═════ DATA EXTRACT

(** * Parking management system: session lifecycle and payment settlement

    A shallow embedding of the Python sources
      - [payment.py]            (RFID link protocol, settlement transaction),
      - [car_entry.py], [car_exit.py] (plate validation, voting, exit check),
      - [dashboard/database.py] (fee computation, log-to-database merge),
    together with the properties the specification states about them.

    Conventions of the embedding.
      - A Python [str] is a Rocq [string]; its characters stand for the code
        points below 256.  The checks of the plate format ([str.isalpha],
        [str.isupper], [str.isdigit]) follow Python's Unicode tables on this
        range; white space, printable characters and [int()] are those of
        ASCII, which is what the serial link and the log carry.
      - A [datetime] is the number of microseconds since a fixed epoch, a
        [timedelta] the difference of two of them.  The number of hours of a
        duration is the exact quotient by 3 600 000 000 (the source computes
        it in double precision, which gives the same whole hours for
        durations up to a century and more), and amounts are integers.
      - A list that Python indexes is a Rocq list read with [!!]; reading out
        of range raises [IndexError] in the source and is written out as an
        error here.  A computation that may raise has a type [res A].
      - The log file is the list of rows [csv.reader] yields for it; two
        files with the same rows are the same file.
      - Where the source mutates list objects that several lists share
        ([process_payment]), the objects live in a heap and the lists hold
        references.
      - What the outside world does (the lines the microcontroller sends and
        when, whether a file, database or port operation fails, the clock) is
        an argument of the function it affects.  Bytes written to the serial
        port are recorded as events. *)

From Stdlib Require Import ZArith Lia Bool Ascii.
From Stdlib Require String.
From stdpp Require Import base option list strings.
(** C8.  Structurally equal values have the same canonical encoding, whatever
    the order their keys were inserted in; [null] and [undefined] encode as
    [null]; an object emits its keys in ascending lexicographic order, each
    with the encoding of its own value; and [{"b":2,"a":1}] and
    [{"a":1,"b":2}] encode to the same text. *)
Theorem stableStringify_canonical :
  (∀ a b, well_formed a → same a b → stableStringify a = stableStringify b)
  ∧ stableStringify JNull = "null"
  ∧ stableStringify JUndefined = "null"
  ∧ (∀ fields,
       Sorted String.le (sort_keys (Object_keys fields))
       ∧ sort_keys (Object_keys fields) ≡ₚ Object_keys fields
       ∧ stableStringify (JObj fields)
         = "{" +:+ join ","
                     (map (fun key =>
                             member key
                               (stableStringify (get_prop (JObj fields) key)))
                          (sort_keys (Object_keys fields)))
               +:+ "}")
  ∧ stableStringify b_then_a = stableStringify a_then_b
  ∧ stableStringify a_then_b
    = "{" +:+ quoted "a" +:+ ":1," +:+ quoted "b" +:+ ":2}".
Proof.
  split_and!.
  - intros a b. apply stableStringify_same.
  - done.
  - done.
  - intros fields. split_and!.
    + apply sort_keys_Sorted.
    + apply sort_keys_Permutation.
    + apply stableStringify_object.
  - vm_compute. reflexivity.
  - vm_compute. reflexivity.
Qed.
(** * IncidentRouter: the assignment decision engine

    A shallow embedding of the two assignment pipelines of the repository:

    - the SaaS-workflow variant: [weight_calculator.py] (scoring and
      ranking), [assignment_processor.py] (the loop over the queue
      messages, availability filter, commit and decision log), [utils.py],
      [servicenow_client.py], [database.py];
    - the queue-worker variant: [processor.py] (pre-check, scoring with
      jitter, post-check, commit, history row).

    Conventions of the embedding.

    - Python [float] values are modelled by exact rationals ([Q]); every
      constant of the source ([0.5], [0.02], [240] ...) is kept. Rounding of
      binary floating point is outside the model.
    - Python [int] values are [Z]; [str] is [string]; a value that may be
      [None] is an [option].
    - Code that reads the clock, talks to ServiceNow or the database, logs or
      raises is written in the monad [Eff W] : explicit passing of a world
      [W] together with a result that is either a value or a raised
      exception.  The world holds the external tables, the list of requests
      issued so far and the log; both lists are kept newest first.
    - Every request to an external system may fail: the world carries a
      script, consumed one entry per request, that says whether the request
      fails; in the queue-worker variant an entry may also let another
      writer set the holder of an incident just before the request is
      served, which is how a race is played.
    - The clock of a world is one instant: every read of [datetime.now()]
      during a run sees it.
    - [logger.debug] and purely informational [logger.info] lines that carry
      no outcome are not modelled. *)

From Stdlib Require Import ZArith QArith Qround List Ascii String Bool Lia Lqa.
From Stdlib Require Import Permutation Sorted.
From stdpp Require Import base option gmap strings pretty.
Import ListNotations.
(** X6.  Whenever [run_superstep] returns, the graph has reached [END]
    with a feedback text on the state, and the history has grown by three
    entries: the caller's message as [worker] left it, the content of the
    second-to-last message of the run, and the evaluator's note, "Evaluator
    Feedback on this answer: " followed by that feedback text. *)
Theorem run_superstep_ends_with_feedback :
  forall (self : Sidekick) (now : string) (keeps : bool)
         (saved : option State) (message : Payload) (criteria : option string)
         (history returned : list ChatEntry) (log : list Event),
    run_superstep self now keeps saved message criteria history
    = (log, Finished returned) ->
    exists result st0 m2 fb,
      ainvoke self now keeps recursion_limit saved (superstep_state message criteria)
      = (log, Finished result)
      /\ feedback_on_work result = Some fb
      /\ index_penultimate (messages result) = Ok m2
      /\ index_last (messages result)
         = Ok (AIMessage ("Evaluator Feedback on this answer: " +++ fb) [])
      /\ returned =
           history ++
           [ {| role := "user";
                entry_content :=
                  overwritten_payload (Worker.system_message now st0) message |};
             {| role := "assistant"; entry_content := Text (content m2) |};
             {| role := "assistant";
                entry_content := Text ("Evaluator Feedback on this answer: " +++ fb) |} ].
Proof.
  intros self now keeps saved message criteria history returned log.
  unfold run_superstep. generalize recursion_limit. intros steps Hrun.
  destruct (ainvoke self now keeps steps saved (superstep_state message criteria))
    as [log0 [result|e]] eqn:Hinvoke; [|discriminate Hrun].
  destruct (held_payload_overwritten _ _ _ _ _ _ _ _ _ Hinvoke) as (st0 & Hheld).
  destruct (ainvoke_finished_after_evaluator _ _ _ _ _ _ _ _ Hinvoke)
    as (before & m2 & fb & Hms & Hfb).
  assert (Hlast : index_last (messages result)
                  = Ok (AIMessage ("Evaluator Feedback on this answer: " +++ fb) [])).
  { rewrite Hms.
    change (before ++ [m2; AIMessage ("Evaluator Feedback on this answer: " +++ fb) []])
      with (before ++ [m2] ++ [AIMessage ("Evaluator Feedback on this answer: " +++ fb) []]).
    rewrite app_assoc. apply index_last_snoc. }
  assert (Hpen : index_penultimate (messages result) = Ok m2)
    by (rewrite Hms; apply index_penultimate_snoc).
  rewrite Hpen, Hlast, Hheld in Hrun. inversion Hrun; subst.
  exists result, st0, m2, fb. repeat split; assumption.
Qed.

Lemma run_superstep_ends_with_feedback_witness :
  exists result st0 m2 fb,
    ainvoke Examples.answering_sidekick Examples.clock false recursion_limit None
      (superstep_state Examples.system_seeded Examples.criteria)
    = (fst (run_superstep Examples.answering_sidekick Examples.clock false None
              Examples.system_seeded Examples.criteria []),
       Finished result)
    /\ feedback_on_work result = Some fb
    /\ index_penultimate (messages result) = Ok m2
    /\ index_last (messages result)
       = Ok (AIMessage ("Evaluator Feedback on this answer: " +++ fb) [])
    /\ [ {| role := "user";
            entry_content :=
              Messages
                [SystemMessage
                   (Worker.system_message Examples.clock
                      (Examples.state_of [HumanMessage "What is 2+2?"]));
                 HumanMessage "What is 2+2?"] |};
         {| role := "assistant"; entry_content := Text "What is 2+2?" |};
         {| role := "assistant";
            entry_content :=
              Text "Evaluator Feedback on this answer: The answer is numeric." |} ]
       = [] ++
         [ {| role := "user";
              entry_content :=
                overwritten_payload (Worker.system_message Examples.clock st0)
                  Examples.system_seeded |};
           {| role := "assistant"; entry_content := Text (content m2) |};
           {| role := "assistant";
              entry_content := Text ("Evaluator Feedback on this answer: " +++ fb) |} ].
Proof.
  apply (run_superstep_ends_with_feedback
           Examples.answering_sidekick Examples.clock false None
           Examples.system_seeded Examples.criteria []).
  vm_compute. reflexivity.
Defined.
(** * ModForge: the slash-command grammar of the automation scripts

    A shallow embedding of the command detection of
    [.github/scripts/process_conversation.py] ([COMMAND_PATTERNS] and
    [detect_commands]) and of
    [modforge-intellij-plugin/.github/scripts/process_comment_command.py]
    ([CommandProcessor._extract_commands], and the step with which the
    handlers take the code block out of a reply).

    Both scripts are driven by Python's [re] module.  The command patterns
    use a small fragment of its syntax: literal text, a greedy one-or-more
    repetition of a character class, ordered alternation, concatenation and
    numbered capturing groups.  That fragment is embedded as a syntax tree
    ([Re.regex]) with the backtracking matcher of the engine ([Re.rmatch]);
    [re.finditer] and [re.search] are built on it.  The code-block pattern
    needs an optional group and a lazy repetition instead; its fragment is
    [CodeBlock.regex].

    Text is modelled as [string], one [ascii] per code point, so the
    development covers the texts whose code points are below 256. *)

From Stdlib Require Import String Ascii List Sorted Bool Arith ZArith NArith Lia.
From Stdlib Require Import DecimalString DecimalN DecimalPos.
Import ListNotations.

Local Open Scope string_scope.
Local Open Scope list_scope.

(** ** Results of code that may raise *)

Inductive exn : Type :=
| IndexError      (* match.group(n) on a pattern with fewer than n groups *)
| ValueError      (* int() on a string it does not convert *)
| AttributeError. (* a string method called on None *)

Inductive result (A : Type) : Type :=
| Ok (a : A)
| Raise (e : exn).

Arguments Ok {A} a.
Arguments Raise {A} e.

Definition bind {A B : Type} (r : result A) (f : A -> result B) : result B :=
  match r with
  | Ok a => f a
  | Raise e => Raise e
  end.

Notation "x <- r ;; k" := (bind r (fun x => k))
  (at level 61, r at next level, right associativity).

(** ** The string methods the scripts call *)

Module Py.

Definition dquote : ascii := ascii_of_nat 34.
Definition comma : ascii := ascii_of_nat 44.

(** Unicode white space, as [str.strip] and the class [\s] see it, for the
    code points below 256: TAB..CR, FS..US, SPACE, NEL and NBSP. *)
Definition isspace (c : ascii) : bool :=
  let n := nat_of_ascii c in
  (((9 <=? n) && (n <=? 13)) || ((28 <=? n) && (n <=? 31)) ||
   (n =? 32) || (n =? 133) || (n =? 160))%nat.

(** The ASCII digits, the class [0-9]. *)
Definition is_ascii_digit (c : ascii) : bool :=
  let n := nat_of_ascii c in ((48 <=? n) && (n <=? 57))%nat.

(** The characters for which [str.isdigit] holds, below 256: the ASCII
    digits and the superscripts two, three and one. *)
Definition isdigit_char (c : ascii) : bool :=
  let n := nat_of_ascii c in
  is_ascii_digit c || ((n =? 178) || (n =? 179) || (n =? 185))%nat.
Lemma tany_const (sh : list nat) (b : bool) :
  Forall (lt O) sh -> tany sh (fun _ => b) = b.
Proof.
  induction sh as [|d sh IH]; simpl; intros H; [reflexivity|].
  inversion H; subst. rewrite IH by assumption. apply any_n_const. assumption.
Qed.

(** ** Broadcasting *)

Lemma broadcast_rev_same (l : list nat) : broadcast_rev l l = Some l.
Proof.
  induction l as [|x l IH]; simpl; [reflexivity|].
  rewrite IH, Nat.eqb_refl. reflexivity.
Qed.

Lemma broadcast_same (sh : list nat) : broadcast sh sh = Some sh.
Proof.
  unfold broadcast. rewrite broadcast_rev_same. simpl.
  rewrite rev_involutive. reflexivity.
Qed.

Lemma bidx_aligned_in_range (sh : list nat) :
  forall idx, in_range sh idx -> bidx_aligned sh idx = idx.
Proof.
  induction sh as [|d sh IH]; intros idx H; inversion H; subst; simpl.
  - reflexivity.
  - rewrite IH by assumption.
    destruct (Nat.eqb_spec d 1); [|reflexivity].
    f_equal. lia.
Qed.

Lemma in_range_length (sh idx : list nat) :
  in_range sh idx -> List.length idx = List.length sh.
Proof. intros H. induction H; simpl; congruence. Qed.

Lemma bidx_in_range (sh idx : list nat) :
  in_range sh idx -> bidx sh idx = idx.
Proof.
  intros H. unfold bidx. rewrite (in_range_length _ _ H), Nat.sub_diag.
  simpl. apply bidx_aligned_in_range, H.
Qed.

Lemma broadcast_ones4 (a b c d : nat) :
  broadcast [1; 1; 1; 1]%nat [a; b; c; d] = Some [a; b; c; d].
Proof.
  destruct a as [|[|a]], b as [|[|b]], c as [|[|c]], d as [|[|d]];
    reflexivity.
Qed.

Lemma list_eqb_refl (l : list nat) : list_eqb l l = true.
Proof. unfold list_eqb. destruct (list_eq_dec Nat.eq_dec l l); congruence. Qed.

Lemma list_eqb_eq (a b : list nat) : list_eqb a b = true -> a = b.
Proof.
  unfold list_eqb. destruct (list_eq_dec Nat.eq_dec a b); congruence.
Qed.

Lemma tadd_same_shape (a b : Tensor) :
  shape a = shape b ->
  tadd a b = Ok (mkT (shape a)
                   (fun idx => val a (bidx (shape a) idx)
                               + val b (bidx (shape b) idx))).
Proof.
  intros H. unfold tadd, binop. rewrite <- H, broadcast_same. reflexivity.
Qed.

(** ** wn2d and WNC2D *)

Lemma any_n_false (n : nat) : any_n n (fun _ => false) = false.
Proof. induction n as [|n IH]; simpl; [reflexivity|rewrite IH; reflexivity]. Qed.

Lemma tany_false (sh : list nat) : tany sh (fun _ => false) = false.
Proof.
  induction sh as [|d sh IH]; simpl; [reflexivity|].
  rewrite IH. apply any_n_false.
Qed.

Lemma Rzerob_true (x : R) : x = 0 -> Rzerob x = true.
Proof. intros H. unfold Rzerob. destruct (Req_dec_T x 0); congruence. Qed.

Lemma Rzerob_false (x : R) : x <> 0 -> Rzerob x = false.
Proof. intros H. unfold Rzerob. destruct (Req_dec_T x 0); congruence. Qed.

(** What [wn2d] divides by. *)
Lemma norm_scale (c : R) (w : Tensor) :
  0 <= c ->
  val (torch_norm (tscale c w)) [] = c * val (torch_norm w) [].
Proof.
  intros Hc. simpl.
  rewrite (tsum_ext (shape w) _ (fun idx => (c * c) * (val w idx * val w idx)))
    by (intros; ring).
  rewrite tsum_scale, sqrt_mult_alt by nra.
  rewrite sqrt_square by assumption. reflexivity.
Qed.

Lemma norm_pos (w : Tensor) : nonzero w -> 0 < val (torch_norm w) [].
Proof.
  intros [idx [Hr Hv]]. simpl. apply sqrt_lt_R0. apply tsum_pos.
  - intros i. nra.
  - exists idx. split; [assumption|]. nra.
Qed.

Lemma norm_zero (w : Tensor) : all_zero w -> val (torch_norm w) [] = 0.
Proof.
  intros H. simpl. rewrite tsum_zero; [apply sqrt_0|].
  intros idx Hr. rewrite (H idx Hr). ring.
Qed.

(** [wn2d] on a tensor of rank 4, such as every convolution weight. *)
Lemma wn2d_rank4 (w : Tensor) (a b c d : nat) :
  shape w = [a; b; c; d] ->
  wn2d w
  = if tany (shape w) (fun _ => Rzerob (val (torch_norm w) []))
    then Fail DivisionByZero
    else Ok (mkT (shape w)
               (fun idx => val w (bidx (shape w) idx) / val (torch_norm w) [])).
Proof.
  intros Hs. unfold wn2d, view_1111, expand_as, tdiv.
  cbn [torch_norm shape val numel fold_right Nat.eqb bind unravel].
  rewrite Hs, broadcast_ones4, list_eqb_refl. cbn [bind shape val].
  rewrite broadcast_same. reflexivity.
Qed.

Lemma wn2d_scale (c : R) (w : Tensor) :
  0 < c -> nonzero w -> wn2d (tscale c w) = wn2d w.
Proof.
  intros Hc Hw.
  pose proof (norm_pos w Hw) as Hn.
  pose proof (norm_scale c w (Rlt_le _ _ Hc)) as Hs.
  unfold wn2d, view_1111, expand_as, tdiv.
  cbn [torch_norm shape val numel fold_right Nat.eqb bind unravel tscale tmap].
  cbn [torch_norm shape val tscale tmap] in Hs, Hn.
  destruct (broadcast [1; 1; 1; 1]%nat (shape w)) as [sh|]; [|reflexivity].
  destruct (list_eqb sh (shape w)); [|reflexivity].
  cbn [bind shape val]. rewrite broadcast_same.
  rewrite Hs.
  rewrite (Rzerob_false (c * _)) by nra.
  rewrite (Rzerob_false (sqrt _)) by lra.
  rewrite tany_false. f_equal. f_equal.
  apply functional_extensionality. intros idx. field. split; lra.
Qed.

(** C5.  Replacing the stored weight [w] of a [WNC2D] by [c * w], for a
    positive scalar [c] and a weight with a non-zero entry, leaves the
    forward pass unchanged on every input: the same outcome, and the same
    output tensor. *)
Theorem WNC2D_forward_scale_invariant (self : Conv2d) (input : Tensor) (c : R) :
  0 < c ->
  nonzero (conv_weight self) ->
  WNC2D_forward (with_weight self (tscale c (conv_weight self))) input
  = WNC2D_forward self input.
Proof.
  intros Hc Hw. unfold WNC2D_forward, with_weight.
  cbn [conv_weight conv_bias conv_stride conv_padding conv_dilation conv_groups].
  rewrite wn2d_scale by assumption. reflexivity.
Qed.
(** X8. Take a series of accesses to live exports, from a namespace where
    the name [globals] is unbound, on an installation where the units of
    these exports load and have their symbols and where these loads leave
    [globals] unbound. Then the series leaves each of the names bound,
    and the same series once more emits nothing and leaves namespace and
    interpreter as they are. *)
Theorem accessed_exports_are_cached (names : list string) σ :
  (∀ n u s h,
     n ∈ names →
     _lazy_imports !! n = Some (u, s) →
     submodule "globals" h = None →
     ∃ h1 m h2 v,
       import_module u __package__ h = (h1, inr m)
       ∧ getattr m s h1 = (h2, inr v)
       ∧ submodule "globals" h2 = None) →
  namespace_lookup "globals" σ = None →
  Forall (λ n, is_Some (_lazy_imports !! n)) names →
  Forall (λ n, is_Some (globals (accesses names σ) !! n)) names
  ∧ accesses_emitted names (accesses names σ) = []
  ∧ accesses names (accesses names σ) = accesses names σ.
Proof.
  intros Hok Hfree Hlive.
  assert (Hbound : ∀ (l : list string) σ',
             l ⊆ names →
             globals σ' !! "globals" = None →
             submodule "globals" (interp σ') = None →
             Forall (λ n, is_Some (_lazy_imports !! n)) l →
             Forall (λ n, is_Some (globals (accesses l σ') !! n)) l).
  { intros l σ' Hsub Hg Hs Hl. revert σ' Hg Hs.
    induction Hl as [|n l [[u s] Hn] _ IH]; intros σ' Hg Hs; [done|].
    assert (Hstep : is_Some (globals (final (click_attr n σ')) !! n)
                    ∧ globals (final (click_attr n σ')) !! "globals" = None
                    ∧ submodule "globals" (interp (final (click_attr n σ')))
                      = None).
    { destruct (globals σ' !! n) as [v|] eqn:Hc.
      - unfold click_attr. rewrite (cache_hit _ _ _ _ Hc). simpl.
        by rewrite Hc.
      - destruct (Hok n u s (interp σ')) as (h1 & m & h2 & v & Hload
                                             & Hfetch & Hs2);
          [apply Hsub; by left|done|done|].
        rewrite (cache_miss _ _ Hc).
        rewrite (live_lookup_stores _ _ _ _ _ _ _ _ Hn Hload Hfetch);
          [|unfold namespace_lookup; simpl; by rewrite Hg].
        simpl. rewrite lookup_insert_eq. split_and!; [by eexists| |done].
        rewrite lookup_insert_ne; [done|]. intros ->.
        rewrite globals_is_no_live_export in Hn. done. }
    destruct Hstep as ([v Hv] & Hg' & Hs').
    apply List.Forall_cons.
    - exists v. by apply (accesses_keep_bound l n v).
    - apply IH; [|done|done]. intros x Hx. apply Hsub. by right. }
  assert (Hfree' : globals σ !! "globals" = None
                   ∧ submodule "globals" (interp σ) = None).
  { unfold namespace_lookup in Hfree.
    destruct (globals σ !! "globals"); [done|by split]. }
  destruct Hfree' as [Hg Hs].
  assert (Hall : Forall (λ n, is_Some (globals (accesses names σ) !! n))
                        names) by by apply Hbound.
  split; [done|]. by apply accesses_of_bound_names.
Qed.

(** X9. The resolver goes to the loader at the first access of each name,
    also when an earlier name of the series has loaded the same unit:
    for distinct names, none of them bound, the loads of the series are
    those of its names, in order. *)
Theorem loads_of_a_series (names : list string) σ :
  NoDup names →
  Forall (λ n, globals σ !! n = None) names →
  filter is_import (accesses_emitted names σ) = flat_map load_of names.
Proof.
  intros Hnd. revert σ.
  induction Hnd as [|n names Hnotin _ IH]; intros σ Hfree; [done|].
  apply Forall_cons in Hfree as [Hg Hfree].
  cbn [accesses_emitted flat_map].
  rewrite filter_app, (cache_miss _ _ Hg), getattr_loads. f_equal.
  apply IH. apply Forall_forall. intros n' Hin.
  destruct (globals (final (__getattr__ n σ)) !! n') as [v|] eqn:Hn';
    [|done].
  rewrite <- (cache_miss _ _ Hg) in Hn'.
  destruct (click_attr_new_binding _ _ _ _ Hn') as [Hb|[-> _]].
  - by rewrite (proj1 (Forall_forall _ _) Hfree n' Hin) in Hb.
  - done.
Qed.

End properties.

(** ** The theorems at work on the two installations *)

(** Unless the broken installation is named, a run is on the complete
    one. *)
#[local] Existing Instance Demo.installed.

══════════

YOUR INSTRUCTIONS:
The required answer is the exact run of lines above starting at the line with "intros Hc Hw. unfold" and ending at the line with "[globals] unbound. Then", with both ends present.

RESPONSE BOX:
  intros Hc Hw. unfold WNC2D_forward, with_weight.
  cbn [conv_weight conv_bias conv_stride conv_padding conv_dilation conv_groups].
  rewrite wn2d_scale by assumption. reflexivity.
Qed.
(** X8. Take a series of accesses to live exports, from a namespace where
    the name [globals] is unbound, on an installation where the units of
    these exports load and have their symbols and where these loads leave
    [globals] unbound. Then the series leaves each of the names bound,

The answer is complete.